Prompt :: Only one stretch of the data below is needed. Output the lines from the one with "(** The first index" up to and including the one with "(Err (MixedPositions name", exactly as they stand.

Records for this task ::

━━━━━━

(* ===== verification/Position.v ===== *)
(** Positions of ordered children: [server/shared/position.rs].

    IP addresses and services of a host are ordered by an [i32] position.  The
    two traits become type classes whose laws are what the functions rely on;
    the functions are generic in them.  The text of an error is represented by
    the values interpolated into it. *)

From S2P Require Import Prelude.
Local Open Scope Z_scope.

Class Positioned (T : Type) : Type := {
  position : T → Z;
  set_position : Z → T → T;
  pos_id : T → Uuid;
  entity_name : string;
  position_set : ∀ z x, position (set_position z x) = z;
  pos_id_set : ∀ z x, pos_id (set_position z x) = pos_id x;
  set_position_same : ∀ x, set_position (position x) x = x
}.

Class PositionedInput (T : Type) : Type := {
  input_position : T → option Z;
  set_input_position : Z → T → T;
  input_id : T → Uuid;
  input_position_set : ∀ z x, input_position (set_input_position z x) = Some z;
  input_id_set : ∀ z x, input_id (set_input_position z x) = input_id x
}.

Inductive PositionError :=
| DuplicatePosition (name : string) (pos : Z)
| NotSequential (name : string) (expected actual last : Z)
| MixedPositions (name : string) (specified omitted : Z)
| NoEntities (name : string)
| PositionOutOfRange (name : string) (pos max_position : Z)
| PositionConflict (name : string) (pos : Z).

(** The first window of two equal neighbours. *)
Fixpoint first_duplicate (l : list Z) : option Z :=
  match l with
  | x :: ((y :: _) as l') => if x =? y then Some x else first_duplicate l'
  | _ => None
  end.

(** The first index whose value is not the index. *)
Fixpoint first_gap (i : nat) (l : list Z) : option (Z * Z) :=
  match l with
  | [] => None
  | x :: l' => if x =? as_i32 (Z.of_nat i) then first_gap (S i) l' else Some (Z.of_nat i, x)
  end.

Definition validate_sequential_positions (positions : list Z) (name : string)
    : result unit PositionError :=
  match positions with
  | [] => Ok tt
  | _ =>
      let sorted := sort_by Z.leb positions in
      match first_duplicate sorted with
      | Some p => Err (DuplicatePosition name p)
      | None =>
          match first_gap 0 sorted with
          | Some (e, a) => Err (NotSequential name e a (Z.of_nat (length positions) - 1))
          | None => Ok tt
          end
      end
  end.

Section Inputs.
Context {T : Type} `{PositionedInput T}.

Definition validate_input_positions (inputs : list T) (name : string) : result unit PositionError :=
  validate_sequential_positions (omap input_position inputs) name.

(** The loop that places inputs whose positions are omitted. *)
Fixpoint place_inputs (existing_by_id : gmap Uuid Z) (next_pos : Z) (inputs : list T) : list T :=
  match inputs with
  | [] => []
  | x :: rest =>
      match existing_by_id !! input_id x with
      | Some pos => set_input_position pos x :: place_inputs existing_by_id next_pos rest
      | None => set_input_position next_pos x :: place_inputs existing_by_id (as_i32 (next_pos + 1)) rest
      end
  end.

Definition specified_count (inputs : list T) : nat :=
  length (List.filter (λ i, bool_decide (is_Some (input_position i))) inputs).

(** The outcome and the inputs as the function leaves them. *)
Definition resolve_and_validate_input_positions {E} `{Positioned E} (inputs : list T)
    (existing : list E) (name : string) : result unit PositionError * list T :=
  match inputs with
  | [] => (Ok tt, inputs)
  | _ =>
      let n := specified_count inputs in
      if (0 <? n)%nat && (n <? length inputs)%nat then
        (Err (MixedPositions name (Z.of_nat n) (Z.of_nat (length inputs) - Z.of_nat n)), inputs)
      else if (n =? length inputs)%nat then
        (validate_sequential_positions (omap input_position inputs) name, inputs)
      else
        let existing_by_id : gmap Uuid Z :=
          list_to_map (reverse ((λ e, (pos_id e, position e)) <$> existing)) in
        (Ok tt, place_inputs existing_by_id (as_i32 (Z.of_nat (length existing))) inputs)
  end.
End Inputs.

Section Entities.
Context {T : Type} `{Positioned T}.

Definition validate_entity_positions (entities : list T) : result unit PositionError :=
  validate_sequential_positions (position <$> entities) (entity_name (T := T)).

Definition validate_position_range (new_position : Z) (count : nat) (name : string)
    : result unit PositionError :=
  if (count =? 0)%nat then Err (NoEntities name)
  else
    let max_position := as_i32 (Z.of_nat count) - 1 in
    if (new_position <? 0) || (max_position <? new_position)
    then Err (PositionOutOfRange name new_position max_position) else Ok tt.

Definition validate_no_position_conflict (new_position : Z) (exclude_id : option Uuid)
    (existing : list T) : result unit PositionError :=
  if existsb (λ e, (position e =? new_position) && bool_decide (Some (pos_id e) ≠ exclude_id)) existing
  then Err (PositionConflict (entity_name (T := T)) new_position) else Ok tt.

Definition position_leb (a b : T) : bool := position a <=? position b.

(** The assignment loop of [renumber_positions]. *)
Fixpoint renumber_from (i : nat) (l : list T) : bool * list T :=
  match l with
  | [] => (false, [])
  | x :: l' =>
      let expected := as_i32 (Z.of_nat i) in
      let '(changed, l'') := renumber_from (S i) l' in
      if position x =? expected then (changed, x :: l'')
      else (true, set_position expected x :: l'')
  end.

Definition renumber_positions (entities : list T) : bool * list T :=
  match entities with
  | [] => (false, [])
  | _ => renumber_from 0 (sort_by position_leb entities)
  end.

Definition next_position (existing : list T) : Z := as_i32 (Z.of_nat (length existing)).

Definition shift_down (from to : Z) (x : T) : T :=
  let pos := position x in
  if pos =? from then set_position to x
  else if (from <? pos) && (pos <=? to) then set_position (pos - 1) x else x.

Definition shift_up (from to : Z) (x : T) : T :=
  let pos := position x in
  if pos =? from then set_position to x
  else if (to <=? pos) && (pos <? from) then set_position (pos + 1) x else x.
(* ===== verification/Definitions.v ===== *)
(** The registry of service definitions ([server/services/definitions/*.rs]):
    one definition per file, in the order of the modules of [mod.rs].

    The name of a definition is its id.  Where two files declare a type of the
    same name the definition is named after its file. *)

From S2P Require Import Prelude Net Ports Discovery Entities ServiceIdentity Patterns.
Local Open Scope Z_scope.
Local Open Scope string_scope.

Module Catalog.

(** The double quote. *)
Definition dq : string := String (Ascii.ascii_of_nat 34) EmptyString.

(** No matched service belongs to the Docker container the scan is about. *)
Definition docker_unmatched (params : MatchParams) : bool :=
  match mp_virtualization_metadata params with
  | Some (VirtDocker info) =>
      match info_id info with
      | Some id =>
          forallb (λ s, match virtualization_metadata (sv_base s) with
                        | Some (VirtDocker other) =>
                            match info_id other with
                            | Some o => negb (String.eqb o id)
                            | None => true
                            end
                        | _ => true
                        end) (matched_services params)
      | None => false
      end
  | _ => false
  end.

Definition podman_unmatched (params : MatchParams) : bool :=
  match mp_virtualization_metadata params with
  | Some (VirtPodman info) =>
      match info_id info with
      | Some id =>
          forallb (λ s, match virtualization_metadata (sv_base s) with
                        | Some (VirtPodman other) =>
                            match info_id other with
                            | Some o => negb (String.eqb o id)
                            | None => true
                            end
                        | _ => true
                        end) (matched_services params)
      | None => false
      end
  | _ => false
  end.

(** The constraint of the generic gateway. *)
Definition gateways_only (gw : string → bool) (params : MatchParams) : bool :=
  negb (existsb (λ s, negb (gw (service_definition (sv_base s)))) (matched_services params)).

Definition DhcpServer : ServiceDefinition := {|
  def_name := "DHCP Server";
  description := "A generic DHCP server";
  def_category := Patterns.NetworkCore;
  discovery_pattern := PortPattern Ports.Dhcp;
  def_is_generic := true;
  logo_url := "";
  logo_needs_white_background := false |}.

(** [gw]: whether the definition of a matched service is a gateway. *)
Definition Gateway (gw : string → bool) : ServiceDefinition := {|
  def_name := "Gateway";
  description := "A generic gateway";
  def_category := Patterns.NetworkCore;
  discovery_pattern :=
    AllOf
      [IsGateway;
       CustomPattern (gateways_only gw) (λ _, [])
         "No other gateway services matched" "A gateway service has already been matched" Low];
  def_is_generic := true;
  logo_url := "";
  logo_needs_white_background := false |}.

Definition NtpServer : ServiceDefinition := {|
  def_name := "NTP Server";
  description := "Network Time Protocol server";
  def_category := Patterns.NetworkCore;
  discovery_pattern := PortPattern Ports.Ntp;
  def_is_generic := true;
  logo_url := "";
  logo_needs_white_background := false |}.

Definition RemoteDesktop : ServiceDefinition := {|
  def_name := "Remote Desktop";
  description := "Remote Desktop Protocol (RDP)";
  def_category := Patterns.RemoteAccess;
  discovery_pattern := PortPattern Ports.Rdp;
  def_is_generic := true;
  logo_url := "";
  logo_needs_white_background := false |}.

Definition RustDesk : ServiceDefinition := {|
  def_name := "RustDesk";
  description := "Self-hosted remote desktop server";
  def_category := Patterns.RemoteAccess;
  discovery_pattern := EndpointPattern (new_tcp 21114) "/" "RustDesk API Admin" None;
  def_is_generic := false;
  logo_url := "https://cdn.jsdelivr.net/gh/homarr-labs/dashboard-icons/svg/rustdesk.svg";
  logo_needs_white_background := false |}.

━━━━━━

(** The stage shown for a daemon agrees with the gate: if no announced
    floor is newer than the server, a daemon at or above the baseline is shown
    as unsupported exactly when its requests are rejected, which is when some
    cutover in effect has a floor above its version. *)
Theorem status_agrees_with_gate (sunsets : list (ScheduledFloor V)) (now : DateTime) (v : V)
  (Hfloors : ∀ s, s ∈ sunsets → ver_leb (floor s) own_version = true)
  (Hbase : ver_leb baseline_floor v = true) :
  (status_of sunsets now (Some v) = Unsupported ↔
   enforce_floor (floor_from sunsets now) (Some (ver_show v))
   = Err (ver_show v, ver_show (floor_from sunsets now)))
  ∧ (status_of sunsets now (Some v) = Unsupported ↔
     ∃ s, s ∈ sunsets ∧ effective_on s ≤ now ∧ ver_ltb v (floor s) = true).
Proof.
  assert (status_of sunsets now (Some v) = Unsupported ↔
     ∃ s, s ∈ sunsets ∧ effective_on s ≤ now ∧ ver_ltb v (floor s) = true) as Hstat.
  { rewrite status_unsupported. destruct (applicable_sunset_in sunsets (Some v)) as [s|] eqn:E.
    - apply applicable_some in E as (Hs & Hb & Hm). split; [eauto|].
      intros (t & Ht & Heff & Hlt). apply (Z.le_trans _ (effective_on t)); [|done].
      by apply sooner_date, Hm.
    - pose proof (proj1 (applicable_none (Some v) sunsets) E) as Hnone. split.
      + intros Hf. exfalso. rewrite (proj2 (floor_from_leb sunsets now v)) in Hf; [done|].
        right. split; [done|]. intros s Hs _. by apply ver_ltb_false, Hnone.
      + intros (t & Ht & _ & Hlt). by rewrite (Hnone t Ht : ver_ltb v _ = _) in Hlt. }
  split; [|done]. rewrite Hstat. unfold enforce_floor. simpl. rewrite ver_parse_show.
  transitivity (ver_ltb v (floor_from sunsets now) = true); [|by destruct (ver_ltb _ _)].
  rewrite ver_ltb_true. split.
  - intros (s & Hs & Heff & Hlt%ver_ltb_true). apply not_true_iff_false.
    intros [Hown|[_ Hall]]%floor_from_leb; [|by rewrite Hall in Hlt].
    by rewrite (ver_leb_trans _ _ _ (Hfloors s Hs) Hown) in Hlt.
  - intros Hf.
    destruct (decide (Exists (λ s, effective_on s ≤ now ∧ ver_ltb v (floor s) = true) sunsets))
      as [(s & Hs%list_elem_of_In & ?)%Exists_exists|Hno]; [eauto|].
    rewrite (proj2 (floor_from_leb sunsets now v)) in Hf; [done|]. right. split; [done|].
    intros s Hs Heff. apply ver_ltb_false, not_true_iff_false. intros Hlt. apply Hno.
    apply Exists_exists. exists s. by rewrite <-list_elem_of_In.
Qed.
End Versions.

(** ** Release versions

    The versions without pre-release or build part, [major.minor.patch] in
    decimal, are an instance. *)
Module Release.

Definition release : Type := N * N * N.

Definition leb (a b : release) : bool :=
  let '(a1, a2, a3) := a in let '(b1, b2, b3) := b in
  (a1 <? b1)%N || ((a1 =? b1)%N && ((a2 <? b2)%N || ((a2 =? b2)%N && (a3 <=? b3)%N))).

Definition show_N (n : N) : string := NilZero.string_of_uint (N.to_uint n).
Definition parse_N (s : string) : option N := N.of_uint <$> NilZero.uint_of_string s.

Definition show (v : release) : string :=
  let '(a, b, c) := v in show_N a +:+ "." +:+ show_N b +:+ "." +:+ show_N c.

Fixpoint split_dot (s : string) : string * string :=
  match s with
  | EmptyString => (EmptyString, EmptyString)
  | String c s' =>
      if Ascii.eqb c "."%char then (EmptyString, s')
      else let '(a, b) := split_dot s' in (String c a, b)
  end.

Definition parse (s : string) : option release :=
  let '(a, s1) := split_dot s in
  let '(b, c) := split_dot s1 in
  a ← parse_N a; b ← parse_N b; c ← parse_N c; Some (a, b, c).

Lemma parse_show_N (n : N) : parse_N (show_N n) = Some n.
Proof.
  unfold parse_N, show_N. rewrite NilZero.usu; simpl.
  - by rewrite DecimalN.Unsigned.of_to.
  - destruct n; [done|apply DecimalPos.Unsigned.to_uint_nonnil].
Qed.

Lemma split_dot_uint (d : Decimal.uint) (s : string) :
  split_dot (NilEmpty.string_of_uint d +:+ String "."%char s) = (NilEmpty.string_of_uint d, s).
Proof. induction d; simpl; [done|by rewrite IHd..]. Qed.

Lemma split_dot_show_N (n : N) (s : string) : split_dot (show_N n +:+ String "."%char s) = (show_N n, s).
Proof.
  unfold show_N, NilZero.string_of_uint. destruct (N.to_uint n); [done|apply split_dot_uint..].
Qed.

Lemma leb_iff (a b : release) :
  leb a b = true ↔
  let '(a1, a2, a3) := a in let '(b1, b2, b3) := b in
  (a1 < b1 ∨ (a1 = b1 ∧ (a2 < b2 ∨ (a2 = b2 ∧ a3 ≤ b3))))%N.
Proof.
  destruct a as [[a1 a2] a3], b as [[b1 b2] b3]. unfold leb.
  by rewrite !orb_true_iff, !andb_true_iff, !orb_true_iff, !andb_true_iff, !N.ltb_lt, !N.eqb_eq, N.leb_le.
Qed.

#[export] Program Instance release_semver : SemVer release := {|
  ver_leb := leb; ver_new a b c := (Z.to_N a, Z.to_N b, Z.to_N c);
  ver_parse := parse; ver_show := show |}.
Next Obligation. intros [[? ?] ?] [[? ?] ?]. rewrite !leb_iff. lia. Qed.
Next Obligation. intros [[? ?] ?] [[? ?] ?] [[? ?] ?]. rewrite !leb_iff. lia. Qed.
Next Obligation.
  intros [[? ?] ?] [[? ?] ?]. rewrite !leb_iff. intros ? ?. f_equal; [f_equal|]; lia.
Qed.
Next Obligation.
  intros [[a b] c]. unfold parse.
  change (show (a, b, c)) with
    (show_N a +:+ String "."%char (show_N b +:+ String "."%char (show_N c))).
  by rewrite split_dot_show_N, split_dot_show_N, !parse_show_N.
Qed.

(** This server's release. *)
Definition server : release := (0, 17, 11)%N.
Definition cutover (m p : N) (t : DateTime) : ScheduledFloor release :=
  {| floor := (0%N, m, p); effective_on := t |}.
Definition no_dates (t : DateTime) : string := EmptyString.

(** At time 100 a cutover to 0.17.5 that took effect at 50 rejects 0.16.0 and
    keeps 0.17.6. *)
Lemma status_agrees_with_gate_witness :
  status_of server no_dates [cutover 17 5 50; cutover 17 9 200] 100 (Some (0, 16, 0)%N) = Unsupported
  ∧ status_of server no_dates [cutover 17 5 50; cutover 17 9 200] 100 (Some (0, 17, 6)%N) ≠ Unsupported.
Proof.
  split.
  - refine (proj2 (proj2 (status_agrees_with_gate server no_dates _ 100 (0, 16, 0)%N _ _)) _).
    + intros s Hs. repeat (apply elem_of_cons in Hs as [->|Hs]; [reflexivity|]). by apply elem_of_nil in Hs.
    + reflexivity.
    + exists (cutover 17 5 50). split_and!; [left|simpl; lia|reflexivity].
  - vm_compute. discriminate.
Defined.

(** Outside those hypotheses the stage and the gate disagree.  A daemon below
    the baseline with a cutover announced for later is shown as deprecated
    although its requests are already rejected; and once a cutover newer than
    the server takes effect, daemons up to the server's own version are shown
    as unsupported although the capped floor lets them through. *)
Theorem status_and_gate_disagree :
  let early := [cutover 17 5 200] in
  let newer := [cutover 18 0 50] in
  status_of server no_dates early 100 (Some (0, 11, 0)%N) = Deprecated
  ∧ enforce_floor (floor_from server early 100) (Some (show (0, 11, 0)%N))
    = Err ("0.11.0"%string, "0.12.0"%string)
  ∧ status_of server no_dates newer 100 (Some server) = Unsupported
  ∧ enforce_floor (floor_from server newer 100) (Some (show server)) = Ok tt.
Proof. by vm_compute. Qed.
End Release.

━━━━━━

Answer space ::
(** The first index whose value is not the index. *)
Fixpoint first_gap (i : nat) (l : list Z) : option (Z * Z) :=
  match l with
  | [] => None
  | x :: l' => if x =? as_i32 (Z.of_nat i) then first_gap (S i) l' else Some (Z.of_nat i, x)
  end.

Definition validate_sequential_positions (positions : list Z) (name : string)
    : result unit PositionError :=
  match positions with
  | [] => Ok tt
  | _ =>
      let sorted := sort_by Z.leb positions in
      match first_duplicate sorted with
      | Some p => Err (DuplicatePosition name p)
      | None =>
          match first_gap 0 sorted with
          | Some (e, a) => Err (NotSequential name e a (Z.of_nat (length positions) - 1))
          | None => Ok tt
          end
      end
  end.

Section Inputs.
Context {T : Type} `{PositionedInput T}.

Definition validate_input_positions (inputs : list T) (name : string) : result unit PositionError :=
  validate_sequential_positions (omap input_position inputs) name.

(** The loop that places inputs whose positions are omitted. *)
Fixpoint place_inputs (existing_by_id : gmap Uuid Z) (next_pos : Z) (inputs : list T) : list T :=
  match inputs with
  | [] => []
  | x :: rest =>
      match existing_by_id !! input_id x with
      | Some pos => set_input_position pos x :: place_inputs existing_by_id next_pos rest
      | None => set_input_position next_pos x :: place_inputs existing_by_id (as_i32 (next_pos + 1)) rest
      end
  end.

Definition specified_count (inputs : list T) : nat :=
  length (List.filter (λ i, bool_decide (is_Some (input_position i))) inputs).

(** The outcome and the inputs as the function leaves them. *)
Definition resolve_and_validate_input_positions {E} `{Positioned E} (inputs : list T)
    (existing : list E) (name : string) : result unit PositionError * list T :=
  match inputs with
  | [] => (Ok tt, inputs)
  | _ =>
      let n := specified_count inputs in
      if (0 <? n)%nat && (n <? length inputs)%nat then
        (Err (MixedPositions name (Z.of_nat n) (Z.of_nat (length inputs) - Z.of_nat n)), inputs)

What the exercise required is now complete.